だが、そんな言葉では、諸君らではイメージできまい。だからイメージできるよう例えよう。

 このラインガルデン市の城壁内が『宇宙』だとしよう。

 このテーブルのインク一滴が、我々の住むエレスの『惑星』だと考えればどうだろうか?」

 その例えに、会場全員がイメージできたようで、宇宙の広大さに驚く。

「どうだろうな・・・・・・。宇宙はもっと広い。ガイウスか?アインザークか?もしかしたら、エレス全土を『宇宙』と例えたら良いのかも知れない。それほどまでにも広いのだ」

「は、果ては無いのですか?」

 誰かが苦しげに呻く。だが、その答えはグラーダ三世にも分からない。

「知らぬ。

 私もその話を聞いた時に理解に苦しんだが、まあいい。

 聞いた通りの事を、そのまま話そう。

 どうも果てはあるらしい。ただ、見ようとしても、見るのが追いつかないほどの早さで、今も大きくなり続けているそうだ。それを聞いた時に私は恐ろしくなったものだ。ハッハッハッ」

 グラーダ三世の笑いに、会場の中の半数ほどが寒気を覚える。


「つまり、我々の住む、この世界、この『宇宙』は、果てが無いほどに広大なのだと言う事を知っていてもらえれば良い。

 ここまでで、何かあるかな?」


 グラーダ三世が会場を見回すと、怖ず怖ずと手が上がる。

「ザラ国大臣」

 議長の使命で、大臣が質問する。

「そ、その。恐縮ではありますが、グラーダ国王陛下は、一体どなたからそう言ったお話を聞かれたのですか?」

 当然の質問だが、質問者も、会場の参加者も唯一人の名前を思い浮かべていた。

「無論、賢聖リザリエに聞いた」

 会場の全員が納得する。

「だが、確かに私が聞いたのはリザリエにだが、この事をリザリエに教えたのは別の人物である」

 これには、会場中がざわつく。

「その人物は現在はエレスにはいない。私もよく分からぬが、いずれエレスに再臨するとの事だ。リザリエの知識の源泉は、その者からの教えだというのだから、途方も無い話でも信じるより外ないだろう」

 その言葉に更に会場がざわざわ騒がしくなる。

 会場が静かになるまで、グラーダ三世は、ただ待っていた。一気に話を進めては理解が追いつかないだろう。だから、間を取る。


 やや、経って、ようやく静かになると、グラーダ三世は再び口を開いた。

「その者は、地獄を最下層まで見てきた者である。
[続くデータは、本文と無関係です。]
(** The callback the [except] clause of [work] posts:
    [lambda: messagebox.showerror("AI Error", str(e))].  The lambda reads
    the variable [e] of [work] when the main loop runs it, and Python
    unbinds the name an [except ... as e] clause binds when the clause
    ends: [bound] is what the variable holds at that time. *)
Definition error_callback (bound : option exn) : M unit :=
  match bound with
  | Some e => modify (showerror (lit "AI Error") e)
  | None => lift (Raise NameError)
  end.

(** The thread body [work], as the callback it posts with
    [box.after(0, ...)]: [update] when everything in the [try] block
    succeeded, [error_callback] when anything in it raised.
    [ai_bridge_json] is the call to the text service: its result for the
    node's text and hint is the raw output, or the exception it raised.
    [main_loop_first] tells how the two threads interleave after a failure:
    whether the main loop runs the posted callback before the thread has
    left its [except] clause (the thread leaves it right after posting). *)
Definition work (ai_bridge_json : value -> value -> result str)
    (main_loop_first : bool) (story : dict) (j : job) : M unit :=
  let node := job_node j in
  let node_id := job_node_id j in
  let attempt : result (M unit) :=
    t <- py_getitem node (lit "text") ;;
    out <- ai_bridge_json t (job_hint j) ;;
    parsed <- parse_scene_and_options_json out ;;
    let (scene, ai_opts) := parsed : str * list str in
    targets <- targets_of node node_id ai_opts ;;
    let mapped := map_options story targets 0 ai_opts in
    Return (update node node_id scene ai_opts mapped) in
  match attempt with
  | Return callback => callback
  | Raise e => error_callback (if main_loop_first then Some e else None)
  end.

(** The routing policy in the words of the specification: with a non-empty
    list [next_map], the i-th label goes to [next_map[i]] and the labels
    beyond its length are dropped; else, with [next] set, every label goes
    to [next]; else every label goes back to the node itself. *)
Definition routing_policy (node : value) (node_id : str) (labels : list str)
  : list (str * value) :=
  match node with
  | VDict fields =>
      match lookup (lit "next_map") fields with
      | Some (VList (x :: l)) => combine labels (x :: l)
      | _ =>
          match lookup (lit "next") fields with
          | Some nxt =>
              if is_none nxt
              then map (fun label => (label, VStr node_id)) labels
              else map (fun label => (label, nxt)) labels
          | None => map (fun label => (label, VStr node_id)) labels
          end
      end
  | _ => []
  end.

(** How a list of choices, label and target, appears on the buttons. *)
Definition on_screen (choices : list (str * value))
  : list (value * option (result value)) :=
  map (fun c => (VStr (fst c), Some (Return (snd c)))) choices.

(** The widgets as [build_ui] creates them. *)
Definition initial_ui : ui :=
  {| box_text := VStr [];
     status_text := [];
     btn1 := {| btn_text := VStr (lit "Option 1");
                btn_command := NoCommand; btn_packed := false |};
     btn2 := {| btn_text := VStr (lit "Option 2");
                btn_command := NoCommand; btn_packed := false |};
     dialogs := [] |}.

(** [build_ui]: the window after start-up with the loaded story and the
    thread started for the entry node, if any; or the exception that ends
    the program. *)
Definition build_ui (src : source) : ui * result (dict * option job) :=
  match load_story src with
  | Raise e =>
      (showerror (lit "Story Load Error") e initial_ui, Raise (SystemExit 1))
  | Return story =>
      (started <~ show_node (VStr (lit "start")) story ;;
       ret (story, started)) initial_ui
  end.

(** The node a command leads to: [opts[idx]["next"]], evaluated when the
    button is pressed; a button without a command leads nowhere. *)
Definition target_of (c : command) : option (result value) :=
  match c with
  | NoCommand => None
  | Navigate opts idx =>
      Some (o <- py_index opts idx ;; py_getitem o (lit "next"))
  end.

(** Pressing a button runs its command. *)
Definition press (b : button) (story : dict) : M (option job) :=
  match target_of (btn_command b) with
  | None => ret None
  | Some lookup_target =>
      target <~ lift lookup_target ;; show_node target story
  end.

(** The choices on screen: for each packed button, its label and the node
    pressing it leads to. *)
Definition routes (u : ui) : list (value * option (result value)) :=
  (if btn_packed (btn1 u)
   then [(btn_text (btn1 u), target_of (btn_command (btn1 u)))] else [])
  ++ (if btn_packed (btn2 u)
      then [(btn_text (btn2 u), target_of (btn_command (btn2 u)))] else []).


(* ================================================================== *)
(** ** Example stories *)




(** A terminal node. *)
Definition the_end_fields : dict :=
  [(lit "text", VStr (lit "The end."));
   (lit "options", VList []);
   (lit "next", VStr (lit "end"))].

Definition the_end : dict := [(lit "end", VDict the_end_fields)].

(** Hinted entry nodes: with a [next_map] of two targets, with a [next_map]
    of one target, with a [next] only, with no route at all, and with a
    [next_map] that names a node the story does not have. *)
Definition hinted (route : dict) : value :=
  VDict ([(lit "text", VStr (lit "T")); (lit "next_hint", VStr (lit "h"))]
         ++ route).

Definition leaf (t : string) : value := VDict [(lit "text", VStr (lit t))].

Definition two_targets : dict :=
  [(lit "start",
    hinted [(lit "next_map", VList [VStr (lit "b"); VStr (lit "c")])]);
   (lit "b", leaf "B"); (lit "c", leaf "C")].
それを元に、アヴドゥル博士は、『地獄見聞録』を書いた」

 再び会場が騒がしくなる。

 参加者たちの頭の中で、情報の処理が追いつかない。

「では、『宇宙』の話をした次は、地獄の話をしよう」

 グラーダ三世が話し出す。


「ここにいる以上、諸君らは聖魔大戦についての話が主となると考えて、当然地獄については勉強してきていると思うが、一応念のために、簡単に説明しよう。


 地獄は第一階層から第七階層まであり、階層が進むごとに深く、下層になっていき、そこに住む魔物が強力になっていく。
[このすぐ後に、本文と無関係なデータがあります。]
(** * Cat tagline generator: the four-step pipeline and its error contract

    A shallow embedding of [cat_tagline_generator.py] (class
    [CatTaglineGenerator]) and of the way its callers read the result
    ([main] in the same file, [generate_cat_content] in
    [streamlit_app.py]).

    The program is a straight line of calls into collaborators: the image
    host ([requests.get]), Pillow ([Image.open], [image.save]), the
    generation API ([client.chat.completions.create]) and the process
    environment ([os.getenv]).  The collaborators are oracles of a [World];
    every call is recorded, in order, in a trace of [event]s, and a Python
    exception is an explicit [Raise] outcome that [try_except] may catch. *)

From Stdlib Require Import ZArith NArith List String Ascii Lia QArith.
From Stdlib.Strings Require Import Byte.
From stdpp Require Import base gmap strings.

Import ListNotations.
Local Open Scope string_scope.
Local Open Scope Z_scope.
Local Open Scope list_scope.

(** ** Python values *)

(** [bytes]: a sequence of octets. *)
Abbreviation bytes := (list byte).

(** A Python [str] is a Rocq [string], one character per code point; the
    strings of the model are those over the code points below 256, which is
    where every literal of the program lives. *)

(** The values stored in the result dictionary of [run_full_pipeline]. *)
Inductive value :=
| VStr (s : string)
| VBool (b : bool).

(** Truth value testing: [None], an empty [str], an empty [bytes] and
    [False] are false. *)
Definition truthy_str (s : string) : bool :=
  match s with EmptyString => false | String _ _ => true end.

Definition truthy_bytes (b : bytes) : bool :=
  match b with [] => false | _ :: _ => true end.

Definition truthy_opt {A} (tr : A -> bool) (o : option A) : bool :=
  match o with None => false | Some a => tr a end.

Definition truthy_value (v : value) : bool :=
  match v with VStr s => truthy_str s | VBool b => b end.

(** Line feed, the [\n] of the Python literals. *)
Definition LF : string := String "010"%char EmptyString.

(** ** Exceptions *)

(** What [requests.get] itself can raise; every one of them derives from
    [requests.RequestException]. *)
Inductive requests_error :=
| ConnectionError (msg : string)   (* DNS failure, refused connection *)
| Timeout                          (* the [timeout=10] ceiling was hit *)
| TooManyRedirects.

(** The exceptions of the model.  All of them derive from [Exception];
    what derives from [BaseException] only ([KeyboardInterrupt],
    [SystemExit]) ends the process and is not part of a pipeline run. *)
Inductive exn :=
| RequestException (r : requests_error)
| HTTPError (status : Z)           (* raised by [raise_for_status] *)
| UnidentifiedImageError           (* Pillow could not decode the bytes *)
| OSError (msg : string)           (* Pillow could not write the file *)
| OpenAIError (msg : string)       (* auth, rate limit, malformed response *)
| IndexError                       (* [choices[0]] on an empty list *)
| AttributeError                   (* [None.strip()] *)
| ValueError (msg : string).

(** [except requests.RequestException]: [HTTPError] is a subclass. *)
Definition is_RequestException (e : exn) : bool :=
  match e with
  | RequestException _ | HTTPError _ => true
  | _ => false
  end.

(** [except Exception]. *)
Definition is_Exception (e : exn) : bool := true.

(** ** Requests to the generation API *)

Inductive content_part :=
| TextPart (text : string)            (* {"type": "text", "text": ...} *)
| ImageUrlPart (url : string).        (* {"type": "image_url", "image_url": {"url": ...}} *)

Inductive message_content :=
| ContentText (s : string)
| ContentParts (parts : list content_part).

Record chat_message := {
  role : string;
  content : message_content
}.

Record ChatRequest := {
  model : string;
  messages : list chat_message;
  max_tokens : Z;
  temperature : option Q
}.

(** ** Collaborators, events and the world *)

(** The response of the image host: status code and body. *)
Record Response := {
  status_code : Z;
  resp_content : bytes
}.

Inductive http_outcome :=
| HttpResponse (r : Response)
| HttpRaises (e : requests_error).

(** A decoded Pillow image; it remembers the buffer it was opened from. *)
Record Image := { image_buffer : bytes }.

Inductive outcome (A : Type) :=
| Ret (a : A)
| Raise (e : exn).
Arguments Ret {A} a.
Arguments Raise {A} e.

(** A completion: the [message.content] of each of its [choices]; the
    content of a choice may be [None]. *)
Record ChatCompletion := { choices : list (option string) }.

(** The generation-API client built by [OpenAI(api_key=...)]. *)
Record OpenAI := { client_api_key : option string }.

(** What the program prints, by the statement that prints it. *)
Inductive log_line :=
| LogStarting
| LogFetched (n : nat)
| LogFetchError (e : exn)
| LogSaved (filename : string)
| LogSaveError (e : exn)
| LogDescription (d : option string)
| LogDescribeError (e : exn)
| LogTagline (t : string)
| LogTaglineError (e : exn).

Inductive event :=
| EvGet (url : string) (timeout : Z)
| EvImageOpen (data : bytes)
| EvImageSave (img : Image) (filename : string)
| EvChatCreate (client : OpenAI) (req : ChatRequest)
| EvPrint (l : log_line).

Abbreviation trace := (list event).

(** The world answers each call; an answer may depend on everything that
    happened before (the history), so two identical requests need not get
    the same answer.  [environ] is [os.environ] once [load_dotenv()] has
    run at import time. *)
Record World := {
  environ : gmap string string;
  requests_get : trace -> string -> Z -> http_outcome;
  Image_open : trace -> bytes -> outcome Image;
  Image_save : trace -> Image -> string -> outcome unit;
  chat_completions_create : trace -> OpenAI -> ChatRequest -> outcome ChatCompletion
}.

(** ** The monad of the embedding: world reader, trace writer, exceptions *)

Definition M (A : Type) : Type := World -> trace -> outcome A * trace.

Definition ret {A} (a : A) : M A := fun _ t => (Ret a, t).

Definition raise {A} (e : exn) : M A := fun _ t => (Raise e, t).

Definition bind {A B} (m : M A) (k : A -> M B) : M B :=
  fun w t =>
    match m w t with
    | (Ret a, t') => k a w t'
    | (Raise e, t') => (Raise e, t')
    end.

Notation "'let*' x ':=' c 'in' k" := (bind c (fun x => k))
  (at level 10, x pattern, c at level 100, k at level 200).
Notation "c ';;' k" := (bind c (fun _ => k))
  (at level 100, k at level 200, right associativity).

(** [try: body except <catches> as e: handler e]. *)
Definition try_except {A} (body : M A) (catches : exn -> bool) (handler : exn -> M A) : M A :=
  fun w t =>
    match body w t with
    | (Ret a, t') => (Ret a, t')
    | (Raise e, t') => if catches e then handler e w t' else (Raise e, t')
    end.

Definition emit (e : event) : M unit := fun _ t => (Ret tt, t ++ [e]).

Definition print (l : log_line) : M unit := emit (EvPrint l).

(** [os.getenv(name)]. *)
Definition os_getenv (name : string) : M (option string) :=
  fun w t => (Ret (environ w !! name), t).

(** [requests.get(url, timeout=timeout)]. *)
Definition requests_get_call (url : string) (timeout : Z) : M Response :=
  fun w t =>
    match requests_get w t url timeout with
    | HttpResponse r => (Ret r, t ++ [EvGet url timeout])
    | HttpRaises e => (Raise (RequestException e), t ++ [EvGet url timeout])
    end.

(** [response.raise_for_status()]: raises [HTTPError] for the 4xx and 5xx
    status codes, and for no other. *)
Definition raise_for_status (r : Response) : M unit :=
  if (400 <=? status_code r) && (status_code r <? 600)
  then raise (HTTPError (status_code r))
  else ret tt.

(** [Image.open(io.BytesIO(data))]. *)
Definition Image_open_call (data : bytes) : M Image :=
  fun w t => (Image_open w t data, t ++ [EvImageOpen data]).

(** [image.save(filename)]. *)
Definition Image_save_call (img : Image) (filename : string) : M unit :=
  fun w t => (Image_save w t img filename, t ++ [EvImageSave img filename]).

(** [client.chat.completions.create(...)]. *)
Definition chat_completions_create_call (client : OpenAI) (req : ChatRequest) : M ChatCompletion :=
  fun w t => (chat_completions_create w t client req, t ++ [EvChatCreate client req]).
 そして、地獄の穴を通って、このエレスに度々出現している。

 弱い魔物ほど、地上に現れやすい事、強い魔物は、下層に引っ張られて落ちて行く事。

 ここまでは良いな?」

 基本知識である。

「では、具体的に、どこにどんな魔物がいるのかを説明しよう。

 まずは第一階層。

 ここには、意識も無い、魂だけの存在が漂っている。

 第二階層。

 この階層にいる者が、エレスに多く出現している魔物で、影のように潜み、人々に悪夢を見せたり、悪の道に誘う。魔物の囁きを聞き続けると、正気を失う。地獄教徒を作り出すのも、この魔物の囁きだ。
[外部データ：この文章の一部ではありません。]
(** ** Agreement of the two registry maps *)

(** Two connections joining under one user id leave the first one recorded
    as that user in the reverse map while the forward map points to the
    second; one connection joining under two user ids leaves the first id
    bound in the forward map to a connection recorded as the second. *)
Lemma registry_disagrees_on_shared_or_changed_identity :
  ¬ registry_agree (reach shared_identity) ∧ ¬ registry_agree (reach rebound).
Proof.
  split; intros H.
  - destruct (H "alice" "H1") as [_ Hback].
    assert (Hf : userIdToSocketIdMap (reach shared_identity) !! "alice" = Some "H1")
      by (apply Hback; by vm_compute).
    by vm_compute in Hf.
  - destruct (H "alice" "H1") as [Hforth _].
    assert (Hr : socketIdToUserIdMap (reach rebound) !! "H1" = Some "alice")
      by (apply Hforth; by vm_compute).
    by vm_compute in Hr.
Qed.

Lemma one_identity_join st h r u :
  one_identity st (JoinRoom h r u) = true →
  (userIdToSocketIdMap st !! u = None ∨ userIdToSocketIdMap st !! u = Some h)
  ∧ (socketIdToUserIdMap st !! h = None ∨ socketIdToUserIdMap st !! h = Some u).
Proof.
  unfold one_identity, claims_free_identity, keeps_identity.
  rewrite andb_true_iff, !bool_decide_eq_true. done.
Qed.

Lemma registry_agree_bind (fwd rev : gmap string string) (u h : string) :
  (∀ u0 h0, fwd !! u0 = Some h0 ↔ rev !! h0 = Some u0) →
  (fwd !! u = None ∨ fwd !! u = Some h) →
  (rev !! h = None ∨ rev !! h = Some u) →
  ∀ u0 h0, <[u:=h]> fwd !! u0 = Some h0 ↔ <[h:=u]> rev !! h0 = Some u0.
Proof.
  intros Hag Hf Hr u0 h0.
  destruct (decide (u = u0)) as [<-|Hu]; destruct (decide (h = h0)) as [<-|Hh].
  - by rewrite !lookup_insert_eq.
  - rewrite lookup_insert_eq, lookup_insert_ne by done. split; [congruence|].
    intros H. apply Hag in H. destruct Hf as [Hf|Hf]; congruence.
  - rewrite lookup_insert_eq, lookup_insert_ne by done. split; [|congruence].
    intros H. apply Hag in H. destruct Hr as [Hr|Hr]; congruence.
  - rewrite !lookup_insert_ne by done. apply Hag.
Qed.

Lemma registry_agree_unbind (fwd rev : gmap string string) (u h : string) :
  (∀ u0 h0, fwd !! u0 = Some h0 ↔ rev !! h0 = Some u0) →
  rev !! h = Some u →
  ∀ u0 h0, delete u fwd !! u0 = Some h0 ↔ delete h rev !! h0 = Some u0.
Proof.
  intros Hag Hr u0 h0. rewrite !lookup_delete_Some. split.
  - intros [Hu H]. apply Hag in H. split; [|done]. intros <-. congruence.
  - intros [Hh H]. apply Hag in H. split; [|done]. intros <-.
    apply Hag in Hr. congruence.
Qed.

Lemma step_registry_agree st ev :
  registry_agree st → one_identity st ev = true → registry_agree (step st ev).1.
Proof.
  intros Hag Hg. destruct ev as [h|h r u|h p|h]; unfold step.
  - by destruct (connected st h || negb (truthy h)).
  - destruct (connected st h); [|done].
    apply one_identity_join in Hg as [Hf Hr].
    rewrite on_join_room_state. unfold registry_agree. cbn [userIdToSocketIdMap socketIdToUserIdMap].
    by apply registry_agree_bind.
  - destruct (connected st h); [|done]. by rewrite on_signal_state.
  - destruct (connected st h); [|done].
    destruct (on_disconnect_cases (with_sids st (delete h (sids st))) h)
      as [(u & Hr & _ & ->)|[_ ->]]; [|done].
    unfold registry_agree. cbn [fst userIdToSocketIdMap socketIdToUserIdMap with_sids] in *.
    by apply registry_agree_unbind.
Qed.

(** C2 (amended).  In every state reached by events in which each join-room
    (r, u) on a connection [h] comes when [u] is unbound or bound to [h] and
    [h] is unrecorded or recorded as [u], the forward and the reverse map
    agree: [u] is bound to [h] exactly when [h] is recorded as [u]. *)
Theorem registry_agree_one_identity (evs : list event) :
  guarded one_identity init evs = true → registry_agree (reach evs).
Proof.
  intros Hg. unfold reach.
  apply (run_guarded_invariant one_identity registry_agree); [|done|done].
  intros st ev. apply step_registry_agree.
Qed.

Lemma registry_agree_one_identity_witness :
  registry_agree (reach two_joined).
Proof. apply (registry_agree_one_identity two_joined). by vm_compute. Defined.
 ただ、その力は弱く、うちわで扇ぐ程度でも倒す事が出来る。

 第三階層に行くと、生物の形を取る。地獄の魔物たちは、常に互いを食らい合う存在だが、ここでは、多少なりとも集団を作ったり、家や、服を身につけたりもする程度の知性を取り戻す。

 だが、魔物である。地上に出て暴れたり、生者を呪って食らう者たちだ。先日アインザークに大量に出現したのは、ほとんどが、この第三層の魔物だ」

 ここで、再び会場がざわつく。具体的な話で、魔物の実体がイメージできてきたのかも知れない。

 だが、話はここから先が問題である。